Records contained in a dataset:
..............................

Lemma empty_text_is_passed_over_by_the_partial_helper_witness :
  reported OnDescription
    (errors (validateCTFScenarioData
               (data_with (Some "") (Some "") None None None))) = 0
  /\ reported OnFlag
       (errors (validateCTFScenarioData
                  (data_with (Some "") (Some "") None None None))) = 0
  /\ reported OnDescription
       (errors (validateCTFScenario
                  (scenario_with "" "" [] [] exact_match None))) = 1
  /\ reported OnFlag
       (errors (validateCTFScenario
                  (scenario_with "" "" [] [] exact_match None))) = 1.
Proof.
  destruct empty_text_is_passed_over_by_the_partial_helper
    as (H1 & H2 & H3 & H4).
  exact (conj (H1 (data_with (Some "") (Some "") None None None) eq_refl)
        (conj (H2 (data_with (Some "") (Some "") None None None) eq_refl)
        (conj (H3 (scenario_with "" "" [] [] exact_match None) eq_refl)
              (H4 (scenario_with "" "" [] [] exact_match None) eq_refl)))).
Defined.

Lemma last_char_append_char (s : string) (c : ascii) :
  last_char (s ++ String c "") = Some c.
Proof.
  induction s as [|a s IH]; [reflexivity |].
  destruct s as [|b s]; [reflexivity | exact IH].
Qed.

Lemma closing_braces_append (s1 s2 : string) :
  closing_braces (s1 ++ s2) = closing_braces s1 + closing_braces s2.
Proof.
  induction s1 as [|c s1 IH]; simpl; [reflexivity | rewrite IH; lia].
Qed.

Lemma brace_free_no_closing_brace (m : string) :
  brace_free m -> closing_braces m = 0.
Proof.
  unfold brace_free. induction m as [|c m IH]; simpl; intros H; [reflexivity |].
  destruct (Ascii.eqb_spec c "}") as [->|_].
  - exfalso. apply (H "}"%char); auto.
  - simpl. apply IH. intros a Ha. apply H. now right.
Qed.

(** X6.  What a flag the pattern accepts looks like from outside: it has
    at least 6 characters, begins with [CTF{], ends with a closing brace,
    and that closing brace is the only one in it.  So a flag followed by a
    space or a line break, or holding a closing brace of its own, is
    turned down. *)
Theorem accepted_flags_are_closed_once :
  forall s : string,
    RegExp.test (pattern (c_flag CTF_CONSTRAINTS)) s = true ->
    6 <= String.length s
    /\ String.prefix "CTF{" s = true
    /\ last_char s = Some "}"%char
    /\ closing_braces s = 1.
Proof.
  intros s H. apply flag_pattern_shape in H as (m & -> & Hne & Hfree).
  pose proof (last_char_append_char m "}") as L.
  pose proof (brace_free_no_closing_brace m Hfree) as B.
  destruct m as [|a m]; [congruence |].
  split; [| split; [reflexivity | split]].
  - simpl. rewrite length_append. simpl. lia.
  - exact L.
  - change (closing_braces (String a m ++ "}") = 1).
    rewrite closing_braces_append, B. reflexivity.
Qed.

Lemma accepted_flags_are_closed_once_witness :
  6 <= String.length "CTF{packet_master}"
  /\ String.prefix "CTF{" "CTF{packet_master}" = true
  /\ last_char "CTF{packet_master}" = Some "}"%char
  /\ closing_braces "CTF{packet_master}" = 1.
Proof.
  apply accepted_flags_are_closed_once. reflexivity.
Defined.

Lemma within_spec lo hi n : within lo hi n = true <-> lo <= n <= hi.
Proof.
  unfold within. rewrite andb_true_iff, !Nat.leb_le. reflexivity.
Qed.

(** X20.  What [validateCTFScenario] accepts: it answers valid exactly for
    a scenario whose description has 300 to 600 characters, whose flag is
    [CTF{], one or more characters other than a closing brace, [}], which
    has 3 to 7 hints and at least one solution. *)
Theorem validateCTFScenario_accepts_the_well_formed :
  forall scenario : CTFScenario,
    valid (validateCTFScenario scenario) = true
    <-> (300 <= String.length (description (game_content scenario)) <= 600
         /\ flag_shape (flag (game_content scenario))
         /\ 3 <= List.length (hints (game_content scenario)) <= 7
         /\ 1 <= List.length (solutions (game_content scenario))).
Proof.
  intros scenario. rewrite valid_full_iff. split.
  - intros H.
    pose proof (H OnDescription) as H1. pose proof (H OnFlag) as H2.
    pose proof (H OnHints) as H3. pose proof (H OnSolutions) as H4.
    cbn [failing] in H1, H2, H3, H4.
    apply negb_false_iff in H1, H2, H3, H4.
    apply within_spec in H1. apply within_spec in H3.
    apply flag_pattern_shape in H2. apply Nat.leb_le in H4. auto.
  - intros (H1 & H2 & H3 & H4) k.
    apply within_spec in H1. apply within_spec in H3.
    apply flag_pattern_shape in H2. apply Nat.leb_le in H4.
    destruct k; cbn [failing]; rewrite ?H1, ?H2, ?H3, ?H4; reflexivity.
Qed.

..............................

◆ **Exercise**
Say how many lines above contain the string "induction". Answer with the number only.

◆ **Solution to the exercise**
3